7.2 Sex-Specific Recombination

The included Bherer2017 data is sex-averaged. For sex-specific analyses:

Male recombination: More concentrated in hotspots
Female recombination: More evenly distributed
Consider using sex-specific maps if analyzing sex-biased traits

7.3 Population-Specific Maps

Recombination landscapes vary across populations:

European (CEU): Well-characterized, many hotspots shared
African (YRI): Different hotspot locations, generally higher recombination
Asian (CHB/JPT): Intermediate patterns

Use population-matched maps when available for your study cohort.

Session Information

sessionInfo()

# Clean up
unlink(temp_dir, recursive = TRUE)
unlink(temp_dir_bp, recursive = TRUE)
unlink(temp_dir_cm, recursive = TRUE)

References

deCODE Map: Bherer C, et al. (2017) The recombination landscape in African Americans differs from that in Europeans.

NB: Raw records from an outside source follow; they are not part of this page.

(** [start_app_with_channel], with the window's first frame pending. *)
Definition start_frames : Frames :=
  {| snapshot := 0; ui_effects := []; wake_gate := false; callbacks := []; next_id := 1;
     unscheduled := 0; repaint := true; pc := Idle; shown := 0; wakes := 0; drains := 0;
     queued := []; taken := [] |}.

(** [WakerRegistry] *)
Definition register (f : Frames) : Frames * Z :=
  (f <| callbacks := callbacks f ++ [next_id f] |> <| next_id := u64_succ (next_id f) |>, next_id f).
Definition unregister (f : Frames) (id : Z) : Frames :=
  f <| callbacks := filter (fun registered => registered <> id) (callbacks f) |>.
Definition invoke_all (f : Frames) : Frames :=
  f <| wakes := S (wakes f) |>
    <| repaint := match callbacks f with [] => repaint f | _ => true end |>.

(** [compare_exchange(false, true)], and the wake if it succeeded. *)
Definition schedule_frame (f : Frames) : Frames :=
  if wake_gate f then f else invoke_all (f <| wake_gate := true |>).

Inductive FrameStep :=
| Store (revision : nat)      (* [publish]: the snapshot is stored *)
| Push (e : UiEffect)         (* [UiEffectSender::send]: the effect is queued *)
| Schedule                    (* the second half of either *)
| InstallWaker
| Begin                       (* the window begins a frame *)
| Drain                       (* [drain_ui_effects] *)
| Load.                       (* [AppHandle::snapshot] *)

Definition frame_step (f : Frames) (st : FrameStep) : Frames :=
  match st with
  | Store r => f <| snapshot := r |> <| unscheduled := S (unscheduled f) |>
  | Push e => f <| ui_effects := ui_effects f ++ [e] |> <| queued := queued f ++ [e] |>
                <| unscheduled := S (unscheduled f) |>
  | Schedule =>
      match unscheduled f with
      | O => f
      | S n => schedule_frame (f <| unscheduled := n |>)
      end
  | InstallWaker => fst (register f)
  | Begin =>
      (* the window exists only with its waker installed *)
      match pc f, callbacks f with
      | Idle, _ :: _ => f <| pc := Entered |> <| repaint := false |>
      | _, _ => f
      end
  | Drain =>
      match pc f with
      | Entered => f <| wake_gate := false |> <| taken := taken f ++ ui_effects f |>
                     <| ui_effects := [] |> <| drains := S (drains f) |> <| pc := Drained |>
      | _ => f
      end
  | Load =>
      match pc f with
      | Drained => f <| shown := snapshot f |> <| pc := Idle |>
      | _ => f
      end
  end.
Definition run_frames (steps : list FrameStep) : Frames := fold_left frame_step steps start_frames.

(** ** Nothing is missed *)

(** A raised gate means a frame that has not drained yet. *)
Record frames_ok (f : Frames) : Prop := {
  fo_gate : wake_gate f = true -> repaint f = true \/ pc f = Entered;
  fo_effects : unscheduled f = 0%nat -> ui_effects f <> [] -> wake_gate f = true;
  fo_snapshot : unscheduled f = 0%nat -> pc f <> Drained -> shown f <> snapshot f ->
    wake_gate f = true;
  fo_history : queued f = taken f ++ ui_effects f;
  fo_wakes : (wakes f <= drains f + if wake_gate f then 1 else 0)%nat;
  fo_first : callbacks f = [] -> repaint f = true /\ pc f = Idle;
}.

Lemma schedule_ok f :
  (wake_gate f = true -> repaint f = true \/ pc f = Entered) ->
  queued f = taken f ++ ui_effects f ->
  (wakes f <= drains f + if wake_gate f then 1 else 0)%nat ->
  (callbacks f = [] -> repaint f = true /\ pc f = Idle) ->
  frames_ok (schedule_frame f).
Proof.
  intros Hg Hh Hw Hc. unfold schedule_frame, invoke_all. destruct (wake_gate f) eqn:E.
  - by constructor; rewrite ?E; auto.
  - constructor; cbn; try done; try lia.
    + intros _. left. destruct (callbacks f) eqn:Ec; [by apply Hc|done].
    + intros Ec. rewrite Ec. by apply Hc.
Qed.
Lemma step_frames_ok f st : frames_ok f -> frames_ok (frame_step f st).
Proof.
  intros [O1 O2 O3 O4 O5 O6]. destruct st; cbn.
  - constructor; cbn; done.
  - constructor; cbn; try done. by rewrite O4, app_assoc.
  - destruct (unscheduled f) eqn:Eu; [by constructor; rewrite ?Eu|]. by apply schedule_ok.
  - constructor; cbn; try done. intros E. by apply app_eq_nil in E as [_ ?].
  - destruct (pc f) eqn:Ep; [|by constructor; rewrite ?Ep..].
    destruct (callbacks f) eqn:Ec; [by constructor; rewrite ?Ep, ?Ec|].
    constructor; cbn; try done; auto.
  - destruct (pc f) eqn:Ep; [by constructor; rewrite ?Ep| |by constructor; rewrite ?Ep].
    constructor; cbn; try done.
    + by rewrite app_nil_r.
    + destruct (wake_gate f); lia.
    + intros Ec. destruct (O6 Ec). done.
  - destruct (pc f) eqn:Ep; [by constructor; rewrite ?Ep..|].
    constructor; cbn; try done.
    + intros Hg. destruct (O1 Hg); [by left|done].
    + intros Ec. destruct (O6 Ec). done.
Qed.

Lemma run_frames_ok steps : frames_ok (run_frames steps).
Proof.
  unfold run_frames. assert (frames_ok start_frames) as H0 by (constructor; cbn; try done; lia).
  revert H0. generalize start_frames. induction steps as [|st steps IH]; intros f Hf; [done|].
  cbn. by apply IH, step_frames_ok.
Qed.

(** C24: No publication and no window effect is missed, however the threads
    interleave: the window takes the effects in the order they were queued,
    each once; there is at most one wake per drained frame and one more; and
    when no thread is between storing and scheduling, no frame is running and
    none is requested, then the window has taken every effect and shows the
    newest snapshot. *)
Theorem no_frame_is_missed steps :
  let f := run_frames steps in
  queued f = taken f ++ ui_effects f /\ (wakes f <= S (drains f))%nat /\
  (unscheduled f = 0%nat -> pc f = Idle -> repaint f = false -> ui_effects f = [] /\ shown f = snapshot f).
Proof.
  intros f. destruct (run_frames_ok steps) as [O1 O2 O3 O4 O5 O6]. fold f in O1, O2, O3, O4, O5, O6.
  split; [done|]. split; [destruct (wake_gate f); lia|]. intros Hu Hp Hr.
  assert (wake_gate f <> true) as Hg.
  { intros Hg. destruct (O1 Hg); congruence. }
  split.
  - destruct (ui_effects f) eqn:E; [done|]. exfalso. apply Hg, O2; done.
  - destruct (decide (shown f = snapshot f)) as [E|E]; [done|]. exfalso. apply Hg, O3; [done| |done].
    by rewrite Hp.
Qed.

(** Loading before the drain would lose a publication: the order in the frame
    matters. *)
Example quiet_after_two_publications :
  let f := run_frames [InstallWaker; Store 1; Schedule; Begin; Store 2; Drain; Load; Push UiDropTray;
                       Schedule; Schedule; Begin; Drain; Load] in
  (shown f, taken f, unscheduled f, repaint f) = (2%nat, [UiDropTray], 0%nat, false).
Proof. reflexivity. Qed.
End Frames.
(* ===== verification/ExecutorProps.v ===== *)
(** * Settings survive a quit; the exit is bounded and happens once

    First what events do to the stored settings ([ReducerSettings]), then the
    settings worker and its queue, then whole runs of the shell. *)

From S2P Require Import Prelude Float32 AppState HardwareCheck Reducer ReducerInv ReducerFacts ReducerTrace Text Bridge Preferences Executor.

Import Preferences.

(** ** What events do to the stored settings

    The window geometry of a reachable state is valid, and the generation of
    the settings moves exactly when they are written. *)

Module ReducerSettings.

(** ** Geometry *)

Lemma f32_max_again x c : f32_max (f32_max x c) c = f32_max x c.
Proof.
  unfold f32_max. destruct (f32_is_nan x) eqn:Ex; [by destruct (f32_is_nan c); [|destruct (f32_ltb c c)]|].
  destruct (f32_is_nan c) eqn:Ec; [by rewrite Ex|].
  destruct (f32_ltb x c) eqn:El; [rewrite Ec; by destruct (f32_ltb c c)|]. by rewrite Ex, El.
Qed.

Lemma f32_max_finite x c :
  f32_is_finite x = true -> f32_is_finite c = true -> f32_is_finite (f32_max x c) = true.
Proof. intros Hx Hc. unfold f32_max. by repeat case_match. Qed.

Definition valid_geometry (g : WindowGeometry) : Prop := validate_geometry g = Some g.

Lemma minimum_finite : f32_is_finite (f32_of_Z 900) = true /\ f32_is_finite (f32_of_Z 600) = true.
Proof. by vm_compute. Qed.

Lemma validated_is_valid g g' : validate_geometry g = Some g' -> valid_geometry g'.
Proof.
  unfold valid_geometry, validate_geometry. intros E.
  destruct (f32_is_finite (geo_width g)) eqn:Ew; [|done].
  destruct (f32_is_finite (geo_height g)) eqn:Eh; [|done]. cbn [negb orb] in E.
  destruct (is_some_and (geo_x g) _) eqn:Ex; [done|]. destruct (is_some_and (geo_y g) _) eqn:Ey; [done|].
  destruct minimum_finite as [H9 H6]. revert E H9 H6.
  generalize (f32_of_Z 900) (f32_of_Z 600). intros c9 c6 E H9 H6. injection E as <-. cbn.
  rewrite !f32_max_finite by done. cbn. by rewrite Ex, Ey, !f32_max_again.
Qed.

Lemma valid_finite g : valid_geometry g -> finite_window g = true.
Proof.
  unfold valid_geometry, validate_geometry, finite_window.
  destruct (f32_is_finite (geo_width g)), (f32_is_finite (geo_height g)); cbn; try done.
  destruct (geo_x g) as [x|], (geo_y g) as [y|]; cbn;
    try destruct (f32_is_finite x); try destruct (f32_is_finite y); done.
Qed.

Lemma default_valid : valid_geometry default_geometry.
Proof. vm_compute. reflexivity. Qed.

(** ** What an event does to the settings *)

Definition persists (effects : list AppEffect) : list (GenerationId * Preferences) :=
  omap (fun e => match e with EffPersistPreferences g v => Some (g, v) | _ => None end) effects.

Section Events.
Context (tl : string -> string).

Ltac by_event e := each_event e; open_handlers; repeat step_split; auto.
(* ===== verification/Transport.v ===== *)
(** * Session transport

    [apps/openaircast/src/backend/transport.rs]: how one best-effort group
    connect becomes the transport the session supervisor owns, with the level
    barrier that stands between connecting and audio; and the bounded feed of
    send failures ([GroupRuntimeEventFeed] of
    [crates/airplay-client/src/events.rs]) it drains.

    The client is the class [AirPlayClient], one function per method the
    adapter calls.  The levels are shared with other threads, which act while
    the adapter awaits: an [Await] is what happens during one await or up to
    one look at the levels: the levels stored and the failed sends published
    meanwhile, whether the timer of
    a [tokio::time::timeout] fires, and whether the streaming task still
    holds its half of the release channel.  A script of them drives the
    adapter; a script that has ended is quiet.  A call whose timer fires is
    dropped half way and leaves the client as [dropped_set] or
    [dropped_disconnect] say.  [calls] records, newest first, what the
    receivers and the audio gate saw. *)

From S2P Require Import Prelude Float32 AppState Model Snapshot Supervisor SupervisorPolicy Calibration Device Group GroupConnect GroupConnectProps.
Import Model Supervisor SupervisorPolicy.

Module Transport.

(** ** Stream parameters *)

Definition MIN_MILLIS : Z := 100.
Definition MAX_MILLIS : Z := 10000.

(** [SenderBufferCapacity::from_millis]; the capacity is its milliseconds. *)
Definition from_millis (millis : Z) : option Z :=
  if (MIN_MILLIS <=? millis) && (millis <=? MAX_MILLIS) then Some millis else None.

(** ** The feed of send failures *)

Inductive GroupRuntimeEvent := TargetSendFailed (receiver : DeviceId) (source : string).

Nature Genetics 49(12):1760-1765.
HapMap Format: The International HapMap Consortium (2007) A second generation human haplotype map of over 3.1 million SNPs. Nature 449:851-861.
Mapping Functions: Haldane JBS (1919) The combination of linkage values and the calculation of distances between the loci of linked factors. Journal of Genetics 8:299-309.
Kosambi Function: Kosambi DD (1944) The estimation of map distances from recombination values. Annals of Eugenics 12:172-175.
Recombination Hotspots: Myers S, et al. (2005) A fine-scale map of recombination rates and hotspots across the human genome. Science 310:321-324.